Big beer is still duking it out over corn syrup.
A federal judge on Wednesday ordered Anheuser-Busch to stop using Bud Light packaging that implies rival brews made by MillerCoors contain corn syrup. The order extends an injunction issued in May that barred Anheuser-Busch from making those claims in television, billboard and print advertising.
The cardboard packaging on Bud Light packages says "No Corn Syrup" in bold letters and invites customers to visit a website where it lists its ingredients. .
MillerCoors uses corn syrup in the fermentation process for Miller Lite and Coors Lite, but the final product doesn't contain corn syrup. It says Anheuser-Busch's campaign is illegal and bad for the industry.
In Wednesday's decision, Milwaukee-based U.S. District Judge William Conley said Anheuser-Busch can use the packaging it has until it runs out, or untilMarch, whichever comes first. The decision says that as of June 6, Anheuser-Busch had printed 64 million packages worth $27.7 million with the "No Corn Syrup" icon.

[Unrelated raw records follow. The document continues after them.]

(** * Energy-contract normalisation pipeline: converters and validator

    A shallow embedding of the JavaScript sources of the repository:
    the three tabular (CSV) converters, the two static-catalog
    converters and the validation script, together with the JavaScript
    primitives they call ([split], [trim], [indexOf], [padStart],
    [parseFloat], [Math.round], IEEE-754 double arithmetic). *)

From Stdlib Require Import ZArith Ascii String List Bool Lia.
From Stdlib Require Import Floats.SpecFloat.
From stdpp Require Import gmap strings list fin_maps pretty.

Local Open Scope string_scope.
Local Open Scope list_scope.

(* ===================================================================== *)
(** * JavaScript primitives *)
(* ===================================================================== *)

(** Strings are sequences of code units; the embedding keeps the code
    units below 256 (type [ascii]). *)

(** ** Exceptions *)

Inductive error : Type :=
| TypeError (msg : string)   (* raised by the runtime *)
| Error (msg : string).      (* [throw new Error(msg)] *)

Inductive outcome (A : Type) : Type :=
| Return (a : A)
| Throw (e : error).
Arguments Return {A} a.
Arguments Throw {A} e.

Definition bind {A B : Type} (x : outcome A) (k : A -> outcome B) : outcome B :=
  match x with
  | Return a => k a
  | Throw e => Throw e
  end.

Notation "'let*' x ':=' c1 'in' c2" := (bind c1 (fun x => c2))
  (at level 10, x name, c1 at level 100, c2 at level 200).

Definition raises {A : Type} (x : outcome A) : Prop := exists e, x = Throw e.

(** A [for] loop whose body may throw: the first exception ends it. *)
Fixpoint forEachM {A S : Type} (body : S -> A -> outcome S) (xs : list A) (s : S)
  : outcome S :=
  match xs with
  | [] => Return s
  | x :: xs' => let* s' := body s x in forEachM body xs' s'
  end.

(** ** Strings *)

(** [s.split(c)] for a one-character separator [c]. *)
Fixpoint split (sep : ascii) (s : string) : list string :=
  match s with
  | EmptyString => [EmptyString]
  | String c s' =>
      if Ascii.eqb c sep then EmptyString :: split sep s'
      else match split sep s' with
           | [] => [String c EmptyString]
           | w :: ws => String c w :: ws
           end
  end.

(** White space and line terminators of ECMAScript among the code units
    below 256: TAB, LF, VT, FF, CR, SPACE, NBSP. *)
Definition isWhiteSpace (c : ascii) : bool :=
  let n := nat_of_ascii c in
  (Nat.leb 9 n && Nat.leb n 13) || Nat.eqb n 32 || Nat.eqb n 160.

Fixpoint trimStart (s : string) : string :=
  match s with
  | EmptyString => EmptyString
  | String c s' => if isWhiteSpace c then trimStart s' else s
  end.

Fixpoint trimEnd (s : string) : string :=
  match s with
  | EmptyString => EmptyString
  | String c s' =>
      match trimEnd s' with
      | EmptyString => if isWhiteSpace c then EmptyString else String c EmptyString
      | t => String c t
      end
  end.

(** [s.trim()] *)
Definition trim (s : string) : string := trimEnd (trimStart s).

(** [s.replace(a, b)] for one-character strings [a] and [b]: only the
    first occurrence is replaced. *)
Fixpoint replace (a b : ascii) (s : string) : string :=
  match s with
  | EmptyString => EmptyString
  | String c s' => if Ascii.eqb c a then String b s' else String c (replace a b s')
  end.

(** [s.padStart(2, "0")] *)
Definition padStart2 (s : string) : string :=
  match String.length s with
  | 0 => "00"
  | 1 => "0" +:+ s
  | _ => s
  end.

(** [arr.indexOf(x)] on an array of strings: the first index, or -1. *)
Fixpoint indexOf (x : string) (arr : list string) : Z :=
  match arr with
  | [] => (-1)%Z
  | y :: arr' =>
      if String.eqb y x then 0%Z
      else let i := indexOf x arr' in
           if (i =? -1)%Z then (-1)%Z else (i + 1)%Z
  end.

(** [arr[i]] for an index [i] that is a non-negative integer or -1:
    [None] is [undefined]. *)
Definition at_index (arr : list string) (i : Z) : option string :=
  if (i <? 0)%Z then None else nth_error arr (Z.to_nat i).

(** Truthiness of a value that is a string or [undefined]. *)
Definition truthy (v : option string) : bool :=
  match v with
  | Some (String _ _) => true
  | _ => false
  end.

(** [`${v}`] for a value that is a string or [undefined]. *)
Definition template (v : option string) : string :=
  match v with
  | Some s => s
  | None => "undefined"
  end.

(** ** Numbers: IEEE-754 binary64 *)

Definition number : Type := spec_float.

Definition prec64 : Z := 53.
Definition emax64 : Z := 1024.

Definition mul64 : number -> number -> number := SFmul prec64 emax64.
Definition div64 : number -> number -> number := SFdiv prec64 emax64.
Definition ltb64 : number -> number -> bool := SFltb.
Definition leb64 : number -> number -> bool := SFleb.

(** The Number value of the integer [n], [negZero] being the sign of
    the result when [n] is 0. *)
Definition numberOfInteger (n : Z) (negZero : bool) : number :=
  binary_normalize prec64 emax64 n 0 negZero.

(** The Number value of an integer literal. *)
Definition num (n : Z) : number := numberOfInteger n false.

(** The Number value (round to nearest, ties to even) of the decimal
    [(-1)^neg * n * 10^e], [0 <= n]. *)
Definition number_of_decimal (neg : bool) (n e : Z) : number :=
  if (n =? 0)%Z then S754_zero neg
  else if (0 <=? e)%Z then
    binary_normalize prec64 emax64 (cond_Zopp neg (n * 10 ^ e)) 0 neg
  else
    let '(q, e', l) := SFdiv_core_binary prec64 emax64 n 0 (10 ^ (- e)) 0 in
    binary_round_aux prec64 emax64 neg q e' l.

Definition isDigit (c : ascii) : bool :=
  let n := nat_of_ascii c in Nat.leb 48 n && Nat.leb n 57.

Definition digitValue (c : ascii) : Z := Z.of_nat (nat_of_ascii c) - 48.

(** Reads the longest run of decimal digits in front of [s]: the value
    accumulated onto [acc], the number of digits read, and the rest. *)
Fixpoint readDigits (s : string) (acc : Z) (count : Z) : Z * Z * string :=
  match s with
  | String c s' =>
      if isDigit c then readDigits s' (10 * acc + digitValue c)%Z (count + 1)%Z
      else (acc, count, s)
  | EmptyString => (acc, count, s)
  end.

(** The optional [ExponentPart] in front of [s]; 0 when there is none. *)
Definition readExponent (s : string) : Z :=
  match s with
  | String c s' =>
      if Ascii.eqb c "e" || Ascii.eqb c "E" then
        match s' with
        | String "+" s'' =>
            let '(v, k, _) := readDigits s'' 0 0 in if (k =? 0)%Z then 0%Z else v
        | String "-" s'' =>
            let '(v, k, _) := readDigits s'' 0 0 in if (k =? 0)%Z then 0%Z else (- v)%Z
        | _ =>
            let '(v, k, _) := readDigits s' 0 0 in if (k =? 0)%Z then 0%Z else v
        end
      else 0%Z
  | EmptyString => 0%Z
  end.

(** What [parseFloat] recognises in front of a string. *)
Inductive literal : Type :=
| NotANumber
| InfinityLiteral (neg : bool)
| DecimalLiteral (neg : bool) (n e : Z).   (* (-1)^neg * n * 10^e *)

Definition parseUnsigned (neg : bool) (s : string) : literal :=
  if String.prefix "Infinity" s then InfinityLiteral neg
  else
    let '(ip, ik, s1) := readDigits s 0 0 in
    let '(m, fk, s2) :=
      match s1 with
      | String "." s1' => readDigits s1' ip 0
      | _ => (ip, 0%Z, s1)
      end in
    if ((ik =? 0) && (fk =? 0))%Z then NotANumber
    else DecimalLiteral neg m (readExponent s2 - fk).

(** The longest prefix of [s], after leading white space, that is a
    [StrDecimalLiteral]. *)
Definition parseLiteral (s : string) : literal :=
  match trimStart s with
  | String "-" s' => parseUnsigned true s'
  | String "+" s' => parseUnsigned false s'
  | s' => parseUnsigned false s'
  end.

(** [parseFloat(s)]: the Number value of that prefix; NaN when there is
    none. *)
Definition parseFloat (s : string) : number :=
  match parseLiteral s with
  | NotANumber => S754_nan
  | InfinityLiteral neg => S754_infinity neg
  | DecimalLiteral neg n e => number_of_decimal neg n e
  end.

(** [Math.round(x)]: the integral Number closest to [x], the one closer
    to +Infinity when two are equally close; NaN, the infinities and the
    zeros are returned as they are, and a result of 0 keeps the sign of
    [x]. A finite double with a non-negative exponent is integral. *)
Definition Math_round (x : number) : number :=
  match x with
  | S754_finite s m e =>
      if (0 <=? e)%Z then x
      else
        let n := ((cond_Zopp s (Z.pos m) + 2 ^ (- e - 1)) / 2 ^ (- e))%Z in
        numberOfInteger n s
  | _ => x
  end.

(** ** [Number::toString]

    What a template literal gives for a number: the shortest decimal
    digits that read back as the number, laid out as ECMAScript's
    Number::toString does (radix 10). *)

(** The positive finite number [m * 2^e] as a fraction [p / q]. *)
Definition fractionOf (m : positive) (e : Z) : Z * Z :=
  if (0 <=? e)%Z then (Z.pos m * 2 ^ e, 1)%Z else (Z.pos m, 2 ^ (- e))%Z.

(** [floor ((p / q) * 10^j)] *)
Definition scaledFloor (p q j : Z) : Z :=
  if (0 <=? j)%Z then ((p * 10 ^ j) / q)%Z else (p / (q * 10 ^ (- j)))%Z.

(** How [(p / q) * 10^j] compares with [s + 1/2]. *)
Definition compareHalf (p q j s : Z) : comparison :=
  if (0 <=? j)%Z then (2 * p * 10 ^ j ?= (2 * s + 1) * q)%Z
  else (2 * p ?= (2 * s + 1) * q * 10 ^ (- j))%Z.

(** The [n] with [10^(n-1) <= p / q < 10^n], searched from [n] upwards. *)
Fixpoint decimalExponent (fuel : nat) (p q n : Z) : Z :=
  match fuel with
  | O => n
  | S fuel' =>
      if (scaledFloor p q (- n) =? 0)%Z then n
      else decimalExponent fuel' p q (n + 1)%Z
  end.

Definition sameFinite (x : number) (m : positive) (e : Z) : bool :=
  match x with
  | S754_finite false m' e' => Pos.eqb m m' && Z.eqb e e'
  | _ => false
  end.

(** The shortest digits: [s], [n] with [k] digits in [s], [k] as small
    as possible, such that the Number value of [s * 10^(n-k)] is
    [m * 2^e]; of two such [s] the one closer to the number, the even
    one when they are as close. *)
Fixpoint shortestDigits (fuel : nat) (m : positive) (e p q n k : Z) : Z * Z :=
  let j := (k - n)%Z in
  let lo := scaledFloor p q j in
  let '(hi, nhi) :=
    if (lo + 1 <? 10 ^ k)%Z then ((lo + 1)%Z, n) else ((10 ^ (k - 1))%Z, (n + 1)%Z) in
  let okLo := sameFinite (number_of_decimal false lo (n - k)) m e in
  let okHi := sameFinite (number_of_decimal false hi (nhi - k)) m e in
  match fuel with
  | O => (lo, n)
  | S fuel' =>
      if okLo && okHi then
        match compareHalf p q j lo with
        | Lt => (lo, n)
        | Gt => (hi, nhi)
        | Eq => if Z.even lo then (lo, n) else (hi, nhi)
        end
      else if okLo then (lo, n)
      else if okHi then (hi, nhi)
      else shortestDigits fuel' m e p q n (k + 1)%Z
  end.

Fixpoint zeros (n : nat) : string :=
  match n with
  | O => ""
  | S n' => String "0" (zeros n')
  end.

(** The digits [s] with the decimal point after the first [n] of them
    (steps 7 to 10 of Number::toString). *)
Definition formatDigits (s n : Z) : string :=
  let digits := pretty s in
  let k := Z.of_nat (String.length digits) in
  if ((k <=? n) && (n <=? 21))%Z then digits +:+ zeros (Z.to_nat (n - k))
  else if ((0 <? n) && (n <=? 21))%Z then
    String.substring 0 (Z.to_nat n) digits +:+ "."
    +:+ String.substring (Z.to_nat n) (Z.to_nat (k - n)) digits
  else if ((-6 <? n) && (n <=? 0))%Z then "0." +:+ zeros (Z.to_nat (- n)) +:+ digits
  else
    let exponent := (if (0 <=? n - 1)%Z then "+" else "-") +:+ pretty (Z.abs (n - 1)) in
    if (k =? 1)%Z then digits +:+ "e" +:+ exponent
    else String.substring 0 1 digits +:+ "."
         +:+ String.substring 1 (Z.to_nat (k - 1)) digits +:+ "e" +:+ exponent.

(** [Number::toString(x)], radix 10: what [`${x}`] gives for a number. *)
Definition Number_toString (x : number) : string :=
  match x with
  | S754_nan => "NaN"
  | S754_zero _ => "0"
  | S754_infinity sg => if sg then "-Infinity" else "Infinity"
  | S754_finite sg m e =>
      let '(p, q) := fractionOf m e in
      let estimate := (((Z.log2 p - Z.log2 q) * 30103) / 100000 - 2)%Z in
      let n := decimalExponent 8 p q estimate in
      let '(s, n') := shortestDigits 17 m e p q n 1 in
      (if sg then "-" else "") +:+ formatDigits s n'
  end.
(** * Task lifecycle and organization membership of the project-management backend

    A shallow embedding of the request handlers of
    [src/controllers/task.controller.js],
    [src/controllers/organization.controller.js] and of [signUp],
    [signUpCandidate], [createSession] and [getSession] of the session
    controller, together with the properties of the specification that
    concern them and further properties of the handlers.

    The handlers are [async] functions that talk to a relational datastore
    through an ORM, read the clock and send one JSON response.  They are
    embedded as computations in a state-and-exception monad [M] over a
    [World] that holds the datastore and the answers of the environment
    (whether a datastore call throws, what [new Date()] reads, what
    [uuidv4()] draws). *)

From stdpp Require Import gmap strings list fin_maps sorting.
From Stdlib Require Import ZArith.

Local Open Scope Z_scope.

(** ** Rows of the datastore *)

(** Modelled from the spec: the ORM models ([../models/*.model.js]) are not
    part of the sources at hand.  The columns are the ones the controllers
    read and write, with the types of section 3 of the specification: ids
    are integers, [status] is a string (the controllers never validate it),
    [started_date] is the only nullable column among those the lifecycle
    rules consult, and a new task starts with [status = "todo"],
    [started_date = null] and [exception = false].  Dates are milliseconds
    since the epoch.  Columns that only carry user data are nullable.  The
    primary id of a row is the key it is stored under (see [DB]), so an
    instance of a model is a pair of the id and the other columns. *)
Module Task.
Record t := mk {
  name : option string;
  description : option string;
  priority : option string;
  dueDate : option Z;
  difficulty : option string;
  projectId : Z;
  assigneeId : Z;
  createdBy : option Z;
  exception : bool;
  status : string;
  started_date : option Z;
}.
End Task.

Module CompletedTask.
Record t := mk {
  task_id : Z;
  user_id : Z;
  project_id : Z;
  started_date : option Z;
  completed_date : Z;
  hours : Z;
}.
End CompletedTask.

Module Project.
Record t := mk { organizationId : Z; name : option string }.
End Project.

Module User.
Record t := mk { name : option string; email : string }.
End User.

Module Organization.
Record t := mk { name : option string; description : option string }.
End Organization.

(** A membership row, as a handler holds it after [findOne]: the
    organization or project, the user and the role, a string that nothing
    validates. *)
Module Member.
Record t := mk { scopeId : Z; userId : Z; role : string }.
End Member.
(** [write_file(path, content)] on the session's file tree. A path that
    is not a [str] is rejected by [os.path.dirname] inside the [try]. *)
Definition call_write_file (path : json) (content : string) : M E string :=
  λ s,
    let '(text, fs') :=
      match path with
      | JStr p => write_file (fs s) p content
      | _ => ("Error writing file: expected str, bytes or os.PathLike object, not "
              +:+ Py.type_name path, fs s)
      end in
    (Ok text,
     mkState (messages s) (mode s) fs' (env s)
             (trace s ++ [ACall "write_file" [path; JStr content]])).

Definition is_tool (func_name : option string) (t : string) : bool :=
  bool_decide (func_name = Some t).

(** The body of the second [for idx in sorted(tool_calls.keys())]. *)
Definition run_tool_call (tc : call) : M E unit :=
  let func_name := name tc in
  let call_id := id tc in
  let args := default (JObj []) (json_loads (args tc)) in
  let event_id := "evt-" +:+ fmt_opt call_id in
  output <-
    (if is_tool func_name "run_terminal_command" then
       cmd <- lift (dict_get args "command" (JStr "")) ;;
       send (ECommand event_id cmd "") ;;
       output <- run_terminal_command cmd ;;
       send (ECommand event_id cmd output) ;;
       ret output
     else if is_tool func_name "read_file" then
       path <- lift (dict_get args "path" (JStr "")) ;;
       send (EFileRead event_id path) ;;
       content <- call_read_file path ;;
       send (EFileReadResult event_id path (PyStr.count_lines content)
                             (PyStr.take 500 content)) ;;
       ret content
     else if is_tool func_name "write_file" then
       path <- lift (dict_get args "path" (JStr "")) ;;
       content <- lift (dict_get args "content" (JStr "")) ;;
       preview <- lift (preview200 content) ;;
       send (EFileWrite event_id path preview) ;;
       output <- call_write_file path (fmt content) ;;
       send (EFileWriteResult event_id path output) ;;
       ret output
     else if is_tool func_name "web_search" then
       query <- lift (dict_get args "query" (JStr "")) ;;
       let label := JStr ("web_search '" +:+ fmt query +:+ "'") in
       send (ECommand event_id label "Searching...") ;;
       output <- web_search query ;;
       send (ECommand event_id label output) ;;
       ret output
     else ret "Error: Tool not found.") ;;
  append_message (MTool call_id output).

MillerCoors had asked Conley to force Anheuser-Busch to cover the corn syrup iconwith a sticker, but Anheuser-Busch claimed those stickers would cost $76 million, an estimate Conley said was "absurdly high."
The Anheuser-Busch campaign included Super Bowl ads that showed Bud Light knights delivering a barrel of corn syrup to a Miller Lite castle.
Anheuser-Busch said Wednesday it looks forward to defending its position in court.
The ad campaign has come at some cost to the beer maker. After the Super Bowl, the vice president of the National Corn Growers Association posted a video of himself pouring a can of Bud Light down his drain.